◆ **Data for analysis**
(** X7. The quality summary counts the same issues as the two assessments:
    its security count is the total of the security assessment, its
    performance count the total of the performance analysis, and its number
    of analysed files the one of the maintainability score; that number is
    at most the number of files, and the average debt is absent exactly when
    it is 0. *)
Theorem quality_summary_agrees_with_assessments :
  forall (radon : option radon_api) (files : project_data),
    let q := _summarize_code_quality radon files in
    tm_security_issues_count (qs_totals q)
    = sa_total_issues (_assess_project_security files)
    /\ tm_performance_issues_count (qs_totals q)
       = pa_total_performance_issues (_analyze_project_performance files)
    /\ qs_analyzed_files q
       = ms_files_analyzed (_calculate_maintainability_score files)
    /\ 0 <= qs_analyzed_files q <= len files
    /\ (tm_average_technical_debt (qs_totals q) = None
        <-> qs_analyzed_files q = 0).
Proof.
  intros radon files q.
  destruct (_summarize_code_quality_totals radon files)
    as (Hs & Hp & Hd & Hn & Ha).
  fold q in Hs, Hp, Hd, Hn, Ha.
  pose proof (analyzed_files_bounds files) as Hb.
  rewrite Hs, Hp, Hn, Ha.
  split; [|split; [|split; [|split]]].
  - unfold _assess_project_security.
    rewrite collect_security_issues_order. cbn [sa_total_issues].
    symmetry; apply len_security_issues_in_order.
  - unfold _analyze_project_performance.
    rewrite collect_performance_issues_order.
    cbn [pa_total_performance_issues].
    symmetry; apply len_performance_issues_in_order.
  - unfold _calculate_maintainability_score.
    rewrite maintainability_fold. cbn [ms_files_analyzed]. lia.
  - exact Hb.
  - destruct (len (analyzed_files files) >? 0) eqn:E;
      rewrite Z.gtb_ltb in E;
      [apply Z.ltb_lt in E | apply Z.ltb_ge in E];
      split; intros H; try discriminate; try reflexivity; lia.
Qed.

(** ** The maintainability score *)







(** ** The project overview *)

Lemma dict_incr_count (d : list (string * Z)) (k k' : string) :
  dict_count (dict_incr d k) k'
  = dict_count d k' + (if String.eqb k k' then 1 else 0).
Proof.
  induction d as [|[k0 n] d IH]; simpl.
  - destruct (String.eqb k k'); reflexivity.
  - destruct (String.eqb_spec k0 k) as [->|Hne]; simpl.
    + destruct (String.eqb k k'); lia.
    + rewrite IH. destruct (String.eqb_spec k0 k') as [->|Hne'].
      * destruct (String.eqb_spec k k'); [congruence | lia].
      * reflexivity.
Qed.

Lemma dict_incr_keys (d : list (string * Z)) (k k' : string) :
  In k' (map fst (dict_incr d k)) <-> k' = k \/ In k' (map fst d).
Proof.
  induction d as [|[k0 n] d IH]; simpl.
  - intuition.
  - destruct (String.eqb_spec k0 k) as [->|Hne]; simpl.
    + intuition.
    + rewrite IH. intuition.
Qed.

Lemma dict_incr_nodup (d : list (string * Z)) (k : string) :
  NoDup (map fst d) -> NoDup (map fst (dict_incr d k)).
Proof.
  induction d as [|[k0 n] d IH]; simpl; intros H.
  - constructor; [intros []|constructor].
  - inversion H as [|? ? Hnot Hd]; subst.
    destruct (String.eqb_spec k0 k) as [->|Hne]; simpl.
    + constructor; assumption.
    + constructor; [|apply IH; exact Hd].
      rewrite dict_incr_keys. intros [E|Hin]; [congruence | tauto].
Qed.

Lemma dict_incr_positive (d : list (string * Z)) (k : string) :
  Forall (fun kv => 1 <= snd kv) d ->
  Forall (fun kv => 1 <= snd kv) (dict_incr d k).
Proof.
  induction 1 as [|[k0 n] d Hn Hd IH]; simpl.
  - constructor; [simpl; lia | constructor].
  - destruct (String.eqb k0 k); constructor; simpl in *; auto; lia.
Qed.

Lemma dict_incr_not_nil (d : list (string * Z)) (k : string) :
  dict_incr d k <> [].
Proof.
  destruct d as [|[k0 n] d]; simpl; [discriminate|].
  destruct (String.eqb k0 k); discriminate.
Qed.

◆ **Required action**
A word-for-word copy of the data above is the goal, so set it all down again.

◆ **Task result**
(** X7. The quality summary counts the same issues as the two assessments:
    its security count is the total of the security assessment, its
    performance count the total of the performance analysis, and its number
    of analysed files the one of the maintainability score; that number is
    at most the number of files, and the average debt is absent exactly when
    it is 0. *)
Theorem quality_summary_agrees_with_assessments :
  forall (radon : option radon_api) (files : project_data),
    let q := _summarize_code_quality radon files in
    tm_security_issues_count (qs_totals q)
    = sa_total_issues (_assess_project_security files)
    /\ tm_performance_issues_count (qs_totals q)
       = pa_total_performance_issues (_analyze_project_performance files)
    /\ qs_analyzed_files q
       = ms_files_analyzed (_calculate_maintainability_score files)
    /\ 0 <= qs_analyzed_files q <= len files
    /\ (tm_average_technical_debt (qs_totals q) = None
        <-> qs_analyzed_files q = 0).
Proof.
  intros radon files q.
  destruct (_summarize_code_quality_totals radon files)
    as (Hs & Hp & Hd & Hn & Ha).
  fold q in Hs, Hp, Hd, Hn, Ha.
  pose proof (analyzed_files_bounds files) as Hb.
  rewrite Hs, Hp, Hn, Ha.
  split; [|split; [|split; [|split]]].
  - unfold _assess_project_security.
    rewrite collect_security_issues_order. cbn [sa_total_issues].
    symmetry; apply len_security_issues_in_order.
  - unfold _analyze_project_performance.
    rewrite collect_performance_issues_order.
    cbn [pa_total_performance_issues].
    symmetry; apply len_performance_issues_in_order.
  - unfold _calculate_maintainability_score.
    rewrite maintainability_fold. cbn [ms_files_analyzed]. lia.
  - exact Hb.
  - destruct (len (analyzed_files files) >? 0) eqn:E;
      rewrite Z.gtb_ltb in E;
      [apply Z.ltb_lt in E | apply Z.ltb_ge in E];
      split; intros H; try discriminate; try reflexivity; lia.
Qed.

(** ** The maintainability score *)







(** ** The project overview *)

Lemma dict_incr_count (d : list (string * Z)) (k k' : string) :
  dict_count (dict_incr d k) k'
  = dict_count d k' + (if String.eqb k k' then 1 else 0).
Proof.
  induction d as [|[k0 n] d IH]; simpl.
  - destruct (String.eqb k k'); reflexivity.
  - destruct (String.eqb_spec k0 k) as [->|Hne]; simpl.
    + destruct (String.eqb k k'); lia.
    + rewrite IH. destruct (String.eqb_spec k0 k') as [->|Hne'].
      * destruct (String.eqb_spec k k'); [congruence | lia].
      * reflexivity.
Qed.

Lemma dict_incr_keys (d : list (string * Z)) (k k' : string) :
  In k' (map fst (dict_incr d k)) <-> k' = k \/ In k' (map fst d).
Proof.
  induction d as [|[k0 n] d IH]; simpl.
  - intuition.
  - destruct (String.eqb_spec k0 k) as [->|Hne]; simpl.
    + intuition.
    + rewrite IH. intuition.
Qed.

Lemma dict_incr_nodup (d : list (string * Z)) (k : string) :
  NoDup (map fst d) -> NoDup (map fst (dict_incr d k)).
Proof.
  induction d as [|[k0 n] d IH]; simpl; intros H.
  - constructor; [intros []|constructor].
  - inversion H as [|? ? Hnot Hd]; subst.
    destruct (String.eqb_spec k0 k) as [->|Hne]; simpl.
    + constructor; assumption.
    + constructor; [|apply IH; exact Hd].
      rewrite dict_incr_keys. intros [E|Hin]; [congruence | tauto].
Qed.

Lemma dict_incr_positive (d : list (string * Z)) (k : string) :
  Forall (fun kv => 1 <= snd kv) d ->
  Forall (fun kv => 1 <= snd kv) (dict_incr d k).
Proof.
  induction 1 as [|[k0 n] d Hn Hd IH]; simpl.
  - constructor; [simpl; lia | constructor].
  - destruct (String.eqb k0 k); constructor; simpl in *; auto; lia.
Qed.

Lemma dict_incr_not_nil (d : list (string * Z)) (k : string) :
  dict_incr d k <> [].
Proof.
  destruct d as [|[k0 n] d]; simpl; [discriminate|].
  destruct (String.eqb k0 k); discriminate.
Qed.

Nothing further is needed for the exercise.